## Task description
Return, character for character, the lines from the one bearing "destruct s as [c" through the end of the material. Omit everything before that line.

*** Input for this task ***

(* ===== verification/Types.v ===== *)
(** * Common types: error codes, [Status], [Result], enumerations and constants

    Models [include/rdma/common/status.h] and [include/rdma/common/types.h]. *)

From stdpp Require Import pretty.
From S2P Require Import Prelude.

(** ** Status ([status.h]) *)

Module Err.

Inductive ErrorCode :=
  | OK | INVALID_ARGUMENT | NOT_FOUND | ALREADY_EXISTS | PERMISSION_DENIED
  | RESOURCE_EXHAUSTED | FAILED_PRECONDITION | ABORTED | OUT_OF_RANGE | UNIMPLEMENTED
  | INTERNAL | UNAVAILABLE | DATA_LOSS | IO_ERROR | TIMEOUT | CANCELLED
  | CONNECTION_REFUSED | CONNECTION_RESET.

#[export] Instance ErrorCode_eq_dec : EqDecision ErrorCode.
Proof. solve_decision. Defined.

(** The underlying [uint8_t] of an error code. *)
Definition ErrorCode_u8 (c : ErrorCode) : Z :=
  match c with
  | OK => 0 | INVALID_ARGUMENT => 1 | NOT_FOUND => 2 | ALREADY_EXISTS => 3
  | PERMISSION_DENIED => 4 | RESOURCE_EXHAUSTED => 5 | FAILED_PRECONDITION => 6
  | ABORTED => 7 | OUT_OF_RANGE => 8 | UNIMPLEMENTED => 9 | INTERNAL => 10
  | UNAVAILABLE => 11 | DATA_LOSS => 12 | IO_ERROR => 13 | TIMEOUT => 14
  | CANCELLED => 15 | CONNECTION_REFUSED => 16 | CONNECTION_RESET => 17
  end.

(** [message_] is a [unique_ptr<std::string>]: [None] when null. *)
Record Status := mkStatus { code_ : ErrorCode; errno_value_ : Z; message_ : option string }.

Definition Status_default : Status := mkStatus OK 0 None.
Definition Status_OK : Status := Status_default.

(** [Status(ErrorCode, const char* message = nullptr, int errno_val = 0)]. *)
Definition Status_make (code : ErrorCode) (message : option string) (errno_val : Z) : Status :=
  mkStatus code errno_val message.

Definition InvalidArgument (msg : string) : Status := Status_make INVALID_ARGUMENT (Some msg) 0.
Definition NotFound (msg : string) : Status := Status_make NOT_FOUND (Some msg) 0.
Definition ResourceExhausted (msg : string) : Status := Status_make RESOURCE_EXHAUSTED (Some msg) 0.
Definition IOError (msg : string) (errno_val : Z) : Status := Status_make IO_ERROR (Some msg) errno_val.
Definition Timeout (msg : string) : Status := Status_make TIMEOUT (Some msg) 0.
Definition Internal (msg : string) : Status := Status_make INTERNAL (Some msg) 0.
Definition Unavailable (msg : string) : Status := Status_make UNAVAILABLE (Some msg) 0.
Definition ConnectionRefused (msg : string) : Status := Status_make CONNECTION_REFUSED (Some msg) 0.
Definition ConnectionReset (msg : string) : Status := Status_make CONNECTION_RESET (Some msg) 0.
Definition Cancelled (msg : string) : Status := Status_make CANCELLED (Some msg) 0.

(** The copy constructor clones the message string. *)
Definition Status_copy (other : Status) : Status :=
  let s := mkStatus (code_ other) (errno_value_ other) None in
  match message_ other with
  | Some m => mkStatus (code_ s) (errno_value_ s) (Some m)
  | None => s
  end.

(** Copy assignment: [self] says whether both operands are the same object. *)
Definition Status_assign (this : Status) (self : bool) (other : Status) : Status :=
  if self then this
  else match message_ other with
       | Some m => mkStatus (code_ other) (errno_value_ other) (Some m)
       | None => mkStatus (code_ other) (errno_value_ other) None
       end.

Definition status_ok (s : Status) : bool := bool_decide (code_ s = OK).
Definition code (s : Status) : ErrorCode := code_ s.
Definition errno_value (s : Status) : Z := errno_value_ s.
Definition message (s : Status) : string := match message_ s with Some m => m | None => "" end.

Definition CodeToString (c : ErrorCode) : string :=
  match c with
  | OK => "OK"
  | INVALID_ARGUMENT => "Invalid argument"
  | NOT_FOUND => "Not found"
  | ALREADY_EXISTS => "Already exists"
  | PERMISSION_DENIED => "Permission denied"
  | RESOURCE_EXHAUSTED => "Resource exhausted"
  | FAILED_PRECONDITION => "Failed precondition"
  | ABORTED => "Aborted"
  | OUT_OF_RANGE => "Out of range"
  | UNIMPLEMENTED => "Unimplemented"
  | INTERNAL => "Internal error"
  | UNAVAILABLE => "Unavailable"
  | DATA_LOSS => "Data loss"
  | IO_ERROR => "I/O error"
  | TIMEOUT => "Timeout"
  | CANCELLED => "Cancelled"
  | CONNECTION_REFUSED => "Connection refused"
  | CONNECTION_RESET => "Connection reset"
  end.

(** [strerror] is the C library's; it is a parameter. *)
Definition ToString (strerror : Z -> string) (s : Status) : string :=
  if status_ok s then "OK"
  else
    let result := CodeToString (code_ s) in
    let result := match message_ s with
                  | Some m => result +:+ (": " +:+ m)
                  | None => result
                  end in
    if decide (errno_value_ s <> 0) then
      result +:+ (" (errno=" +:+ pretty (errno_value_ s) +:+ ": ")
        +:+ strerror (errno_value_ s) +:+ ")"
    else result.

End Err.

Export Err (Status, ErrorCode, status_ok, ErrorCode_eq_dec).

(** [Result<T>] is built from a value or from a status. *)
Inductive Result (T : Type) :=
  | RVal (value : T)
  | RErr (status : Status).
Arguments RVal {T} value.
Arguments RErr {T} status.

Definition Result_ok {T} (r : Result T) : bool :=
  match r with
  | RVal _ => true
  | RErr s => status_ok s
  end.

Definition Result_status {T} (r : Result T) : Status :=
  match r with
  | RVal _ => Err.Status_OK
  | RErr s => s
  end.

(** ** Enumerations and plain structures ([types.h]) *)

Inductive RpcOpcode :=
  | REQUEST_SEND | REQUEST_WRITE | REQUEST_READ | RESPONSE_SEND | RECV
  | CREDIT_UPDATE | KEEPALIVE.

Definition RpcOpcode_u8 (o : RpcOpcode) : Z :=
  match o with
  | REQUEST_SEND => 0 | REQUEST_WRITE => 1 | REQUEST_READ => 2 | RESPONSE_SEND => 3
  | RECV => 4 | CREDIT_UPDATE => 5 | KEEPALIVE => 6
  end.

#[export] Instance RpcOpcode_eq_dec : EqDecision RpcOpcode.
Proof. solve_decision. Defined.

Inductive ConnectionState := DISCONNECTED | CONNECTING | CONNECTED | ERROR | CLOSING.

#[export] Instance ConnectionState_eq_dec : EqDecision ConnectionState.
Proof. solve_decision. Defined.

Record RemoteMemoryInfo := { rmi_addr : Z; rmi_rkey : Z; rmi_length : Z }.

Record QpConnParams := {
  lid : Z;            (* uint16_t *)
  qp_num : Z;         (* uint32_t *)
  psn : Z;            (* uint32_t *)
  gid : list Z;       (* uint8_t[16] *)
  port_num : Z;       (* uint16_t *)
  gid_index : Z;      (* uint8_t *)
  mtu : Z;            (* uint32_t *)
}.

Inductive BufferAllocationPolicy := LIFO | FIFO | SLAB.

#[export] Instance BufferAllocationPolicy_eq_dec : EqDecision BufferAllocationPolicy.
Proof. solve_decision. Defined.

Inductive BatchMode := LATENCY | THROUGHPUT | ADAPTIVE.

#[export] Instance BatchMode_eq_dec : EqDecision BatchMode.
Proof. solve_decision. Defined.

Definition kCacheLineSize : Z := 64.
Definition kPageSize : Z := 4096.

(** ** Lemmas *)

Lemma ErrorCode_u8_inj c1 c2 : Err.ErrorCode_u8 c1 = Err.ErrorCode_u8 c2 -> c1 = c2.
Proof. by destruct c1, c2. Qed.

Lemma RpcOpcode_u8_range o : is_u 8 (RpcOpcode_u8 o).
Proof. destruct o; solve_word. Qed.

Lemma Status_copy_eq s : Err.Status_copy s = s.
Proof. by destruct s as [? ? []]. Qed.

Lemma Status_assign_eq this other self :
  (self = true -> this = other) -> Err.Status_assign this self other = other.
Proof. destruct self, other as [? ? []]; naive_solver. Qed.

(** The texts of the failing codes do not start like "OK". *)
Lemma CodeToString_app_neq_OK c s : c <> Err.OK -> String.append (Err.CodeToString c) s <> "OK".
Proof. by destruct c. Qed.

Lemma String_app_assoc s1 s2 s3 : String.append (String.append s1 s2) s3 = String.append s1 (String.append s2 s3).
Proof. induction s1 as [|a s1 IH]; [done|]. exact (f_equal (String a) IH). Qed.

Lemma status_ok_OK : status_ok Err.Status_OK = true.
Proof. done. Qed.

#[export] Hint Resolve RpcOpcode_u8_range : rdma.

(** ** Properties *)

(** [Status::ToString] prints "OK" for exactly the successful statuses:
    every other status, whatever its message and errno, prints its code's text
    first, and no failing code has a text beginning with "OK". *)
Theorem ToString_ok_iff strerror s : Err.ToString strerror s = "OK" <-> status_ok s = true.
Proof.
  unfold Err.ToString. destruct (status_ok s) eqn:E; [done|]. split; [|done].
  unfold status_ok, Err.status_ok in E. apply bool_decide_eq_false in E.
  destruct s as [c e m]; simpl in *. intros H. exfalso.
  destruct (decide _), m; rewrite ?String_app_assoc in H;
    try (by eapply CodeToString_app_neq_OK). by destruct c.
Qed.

*** End of Input for this task ***

## Task solution
  destruct s as [c e m]; simpl in *. intros H. exfalso.
  destruct (decide _), m; rewrite ?String_app_assoc in H;
    try (by eapply CodeToString_app_neq_OK). by destruct c.
Qed.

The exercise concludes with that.